### PROBLEM TO SOLVE
What you need to produce from the material below is an exact transcription of the lines from the one with "apply reads_bind; [apply flat_fetches_read|intros ?;" through the one with "Proof. intros m m'.", both included, and no other line.

- - -

(* ===== verification/FetchMem.v ===== *)
(** The memories keep the decoder's contract [FetchOk]: a flat memory is only read by a
    fetch; a sparse memory may allocate pages but its view stays; the write-xor-execute
    layer inherits the contract of the memory below. *)
From S2P Require Import Prelude Outcome Register RegisterFacts Insts Memory MemoryFacts.
From S2P Require Import SparseFacts Machine Decoder Fetch Demo.
From stdpp Require Import base list numbers.
Open Scope Z_scope.

(** * A flat memory is only read by loads and fetches *)

Section flat_reads.
Context {R : Register}.
Local Abbreviation FM := (FlatMemory R).

Lemma flat_check_reads addr size : reads (S := FM) (flat_check addr size).
Proof.
  intros s. unfold flat_check, check_no_overflow. case_match; [done|].
  destruct (woverflowing_add _ _ _). by case_match.
Qed.
Lemma flat_read_reads addr n : reads (S := FM) (flat_read addr n).
Proof. intros s. unfold flat_read. apply reads_unwrap. Qed.

Lemma flat_loads_read (addr : reg R) :
  reads (flat_load8 addr) /\ reads (flat_load16 addr) /\ reads (flat_load32 addr) /\
  reads (flat_load64 addr).
Proof.
  split_and!; (apply reads_bind; [apply flat_check_reads|intros _]);
    (apply reads_bind; [apply flat_read_reads|intros ?; apply reads_ret]).
Qed.

Lemma flat_fetches_read addr :
  reads (flat_execute_load16 (R := R) addr) /\ reads (flat_execute_load32 (R := R) addr).
Proof.
  split; (apply reads_bind; [apply flat_loads_read|intros ?; apply reads_ret]).
Qed.

Lemma flat_decode_bits_reads addr : reads (decode_bits (M := FM) addr).
Proof.
  unfold decode_bits. apply reads_if; (apply reads_bind; [apply flat_fetches_read|intros ?]).
  - apply reads_if; apply reads_ret.
  - apply reads_if; [|apply reads_ret].
    apply reads_bind; [apply flat_fetches_read|intros ?; apply reads_ret].
Qed.
Lemma flat_fetch_flag_reads p : reads (flat_fetch_flag (R := R) p).
Proof. intros m. unfold flat_fetch_flag. case_match; [|done]. apply reads_unwrap. Qed.

Lemma reads_respects {S A} (c : ST S A) : reads c -> respects eq c.
Proof. intros Hc s s' <-. split; [done|]. by rewrite Hc. Qed.

#[export] Instance flat_fetch_ok : FetchOk R FM := {
  same_code := eq;
  same_code_size m m' H := f_equal memory_size H;
  fetch16_respects a _ := reads_respects _ (proj1 (flat_fetches_read a));
  fetch32_respects a _ := reads_respects _ (proj2 (flat_fetches_read a));
}.
#[export] Instance flat_flags_ok : FlagsOk R FM :=
  {| fetch_flag_respects p := reads_respects _ (flat_fetch_flag_reads p) |}.
End flat_reads.

(** * The write-xor-execute layer *)

Section wxorx_fetch.
Context {R : Register} {M : Type} {HM : Memory R M} {HF : FetchOk R M} {HFl : FlagsOk R M}.
Local Abbreviation WM := (WXorXMemory M).

Definition wx_same_code (m m' : WM) : Prop := same_code (wx_inner m) (wx_inner m').
#[local] Instance wx_same_code_sym : Symmetric wx_same_code.
Proof. intros m m'. unfold wx_same_code. by symmetry. Qed.
#[local] Instance wx_same_code_trans : Transitive wx_same_code.
Proof. intros m m' m''. unfold wx_same_code. by etrans. Qed.

Lemma wx_lift_respects {A} (c : ST M A) : respects same_code c -> respects wx_same_code (wx_lift c).
Proof. apply respects_zoom; try done. Qed.

Lemma wx_check_respects a n flag : respects wx_same_code (wx_check a n flag).
Proof.
  apply respects_bind; [done..| |intros _].
  - intros m m' H. unfold wx_memory_size. rewrite <- (same_code_size _ _ H).
    unfold check_no_overflow. destruct (woverflowing_add _ _ _).
    repeat case_match; (split; [done|]); cbn; by etrans.
  - apply respects_for_range; [done..|]. intros p. apply respects_bind; [done..| |intros v].
    + by apply wx_lift_respects, fetch_flag_respects.
    + apply respects_if; [by apply respects_fail|by apply respects_ret].
Qed.

#[export] Instance wxorx_fetch_ok : FetchOk R WM.
Proof.
  refine {| same_code := wx_same_code |}.
  - intros m m' H. exact (same_code_size _ _ H).
  - intros a Ha. apply respects_bind; [done|done|apply wx_check_respects|intros _].
    by apply wx_lift_respects, fetch16_respects.
  - intros a Ha. apply respects_bind; [done|done|apply wx_check_respects|intros _].
    by apply wx_lift_respects, fetch32_respects.
Defined.
#[export] Instance wxorx_flags_ok : FlagsOk R WM.
Proof. constructor. intros p. by apply wx_lift_respects, fetch_flag_respects. Qed.
End wxorx_fetch.

(** * The sparse memory *)

Section sparse_fetch.
Context {R : Register} {HR : RegisterOk R}.
Local Abbreviation SM := (SparseMemory R).

(** The same bytes and flags, whatever the pages allocated for them. *)
Definition sp_same_code (m m' : SM) : Prop := sp_ok m /\ sp_ok m' /\ sp_view m = sp_view m'.
#[local] Instance sp_same_code_sym : Symmetric sp_same_code.
Proof. intros m m' (?&?&?). by split_and!. Qed.
#[local] Instance sp_same_code_trans : Transitive sp_same_code.
Proof. intros m m' m'' (?&?&?) (?&?&?). split_and!; [done|done|congruence]. Qed.

(** The page address an out-of-bounds load reports depends on the view only. *)
Definition sp_fault (a pages : Z) : Z :=
  if pages <=? a / 4096 then a / 4096 * 4096 else (a / 4096 + 1) * 4096.

Lemma sp_load_fault a n m :
  sp_ok m -> in_u 64 a -> 0 < n <= 8 -> ~ in_bounds a n (sp_memory_size m) ->
  (sp_load a n m).1 = Err (MemOutOfBound (sp_fault a (sp_riscv_pages m)) Memory_).
Proof.
  intros Hm Ha Hn Hb. pose proof Ha as [Ha1 Ha2]. pose proof (so_pages _ Hm) as Hpg.
  unfold sp_load, sp_fault. cbv zeta. rewrite round_page_down_eq by done.
  change RISCV_PAGESIZE with 4096. set (p := a / 4096).
  assert (Hp : 0 <= p) by (apply Z.div_pos; lia).
  destruct (Z.leb_spec (sp_riscv_pages m) p) as [Hpn|Hpn].
  { by erewrite bind_Err by (by apply sp_fetch_page_out). }
  destruct (sp_read_page p m Hm) as (pg & m1 & Hm1 & Hv1 & _ & _ & E); [done|].
  rewrite E. destruct (sp_accumulate _ _) as [v sh].
  assert (Hr1 : sp_riscv_pages m1 = sp_riscv_pages m)
    by (change (flat_riscv_pages (sp_view m1) = flat_riscv_pages (sp_view m)); by rewrite Hv1).
  unfold in_bounds in Hb. rewrite (proj2 (Z.ltb_lt _ _)) by (subst p; dlia).
  destruct (page_addr_next p m Hm) as [Hw _]; [lia|]. change RISCV_PAGESIZE with 4096 in Hw.
  rewrite Hw. by erewrite bind_Err by (apply sp_fetch_page_out; subst p; dlia).
Qed.

Lemma sp_load_respects a n : in_u 64 a -> 0 < n <= 8 -> respects sp_same_code (sp_load a n).
Proof.
  intros Ha Hn m m' (Hm & Hm' & Hv).
  destruct (sp_load_spec a n m Hm Ha Hn) as (H1 & H2 & H3).
  destruct (sp_load_spec a n m' Hm' Ha Hn) as (H1' & H2' & H3').
  assert (Hz : sp_memory_size m = sp_memory_size m')
    by (change (flat_memory_size (sp_view m) = flat_memory_size (sp_view m')); by rewrite Hv).
  assert (Hp : sp_riscv_pages m = sp_riscv_pages m')
    by (change (flat_riscv_pages (sp_view m) = flat_riscv_pages (sp_view m')); by rewrite Hv).
  split; [|by split_and!]. rewrite <- Hz in H3'. case_decide.
  - by rewrite H3, H3', Hv.
  - rewrite !sp_load_fault, Hp by (done || by rewrite <- Hz). done.
Qed.

Lemma sp_fetch_flag_respects p : respects sp_same_code (sp_fetch_flag p).
Proof.
  intros m m' (Hm & Hm' & Hv).
  assert (Hp : sp_riscv_pages m = sp_riscv_pages m')
    by (change (flat_riscv_pages (sp_view m) = flat_riscv_pages (sp_view m')); by rewrite Hv).
  assert (Hf : sp_flags m = sp_flags m')
    by (change (flat_flags (sp_view m) = flat_flags (sp_view m')); by rewrite Hv).
  assert (Hr : reads (sp_fetch_flag (R := R) p))
    by (intros t; unfold sp_fetch_flag; case_match; [apply reads_unwrap|done]).
  split; [|rewrite Hr; by split_and!]. unfold sp_fetch_flag. rewrite Hp, Hf.
  case_match; [|done]. by destruct (sp_flags m' !! Z.to_nat p).
Qed.

#[export] Instance sparse_fetch_ok : FetchOk R SM.
Proof.
  refine {| same_code := sp_same_code |}.
  - intros m m' (_ & _ & Hv). change (flat_memory_size (sp_view m) = flat_memory_size (sp_view m')).
    by rewrite Hv.
  - intros a Ha. apply respects_bind; [done|done|by apply sp_load_respects|].
    intros v. by apply respects_ret.
  - intros a Ha. apply respects_bind; [done|done|by apply sp_load_respects|].
    intros v. by apply respects_ret.
Defined.
#[export] Instance sparse_flags_ok : FlagsOk R SM := {| fetch_flag_respects := sp_fetch_flag_respects |}.
End sparse_fetch.

(** * Witness *)

Lemma cache_transparent_witness :
  let d := decoder_new u64_register ISA_MOP VERSION2 in
  coherent (d, memory0) /\
  (decode 4 (d, memory0)).1 = (decode 4 (reset_instructions_cache d, memory0)).1.
Proof.
  intros d. assert (Hs : coherent (d, memory0)) by by apply decoder_new_coherent.
  exact (conj Hs (proj1 (cache_transparent d memory0 4 ltac:(by split) Hs))).
Defined.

- - -

### EXERCISE RESPONSE
    apply reads_bind; [apply flat_fetches_read|intros ?; apply reads_ret].
Qed.
Lemma flat_fetch_flag_reads p : reads (flat_fetch_flag (R := R) p).
Proof. intros m. unfold flat_fetch_flag. case_match; [|done]. apply reads_unwrap. Qed.

Lemma reads_respects {S A} (c : ST S A) : reads c -> respects eq c.
Proof. intros Hc s s' <-. split; [done|]. by rewrite Hc. Qed.

#[export] Instance flat_fetch_ok : FetchOk R FM := {
  same_code := eq;
  same_code_size m m' H := f_equal memory_size H;
  fetch16_respects a _ := reads_respects _ (proj1 (flat_fetches_read a));
  fetch32_respects a _ := reads_respects _ (proj2 (flat_fetches_read a));
}.
#[export] Instance flat_flags_ok : FlagsOk R FM :=
  {| fetch_flag_respects p := reads_respects _ (flat_fetch_flag_reads p) |}.
End flat_reads.

(** * The write-xor-execute layer *)

Section wxorx_fetch.
Context {R : Register} {M : Type} {HM : Memory R M} {HF : FetchOk R M} {HFl : FlagsOk R M}.
Local Abbreviation WM := (WXorXMemory M).

Definition wx_same_code (m m' : WM) : Prop := same_code (wx_inner m) (wx_inner m').
#[local] Instance wx_same_code_sym : Symmetric wx_same_code.
Proof. intros m m'. unfold wx_same_code. by symmetry. Qed.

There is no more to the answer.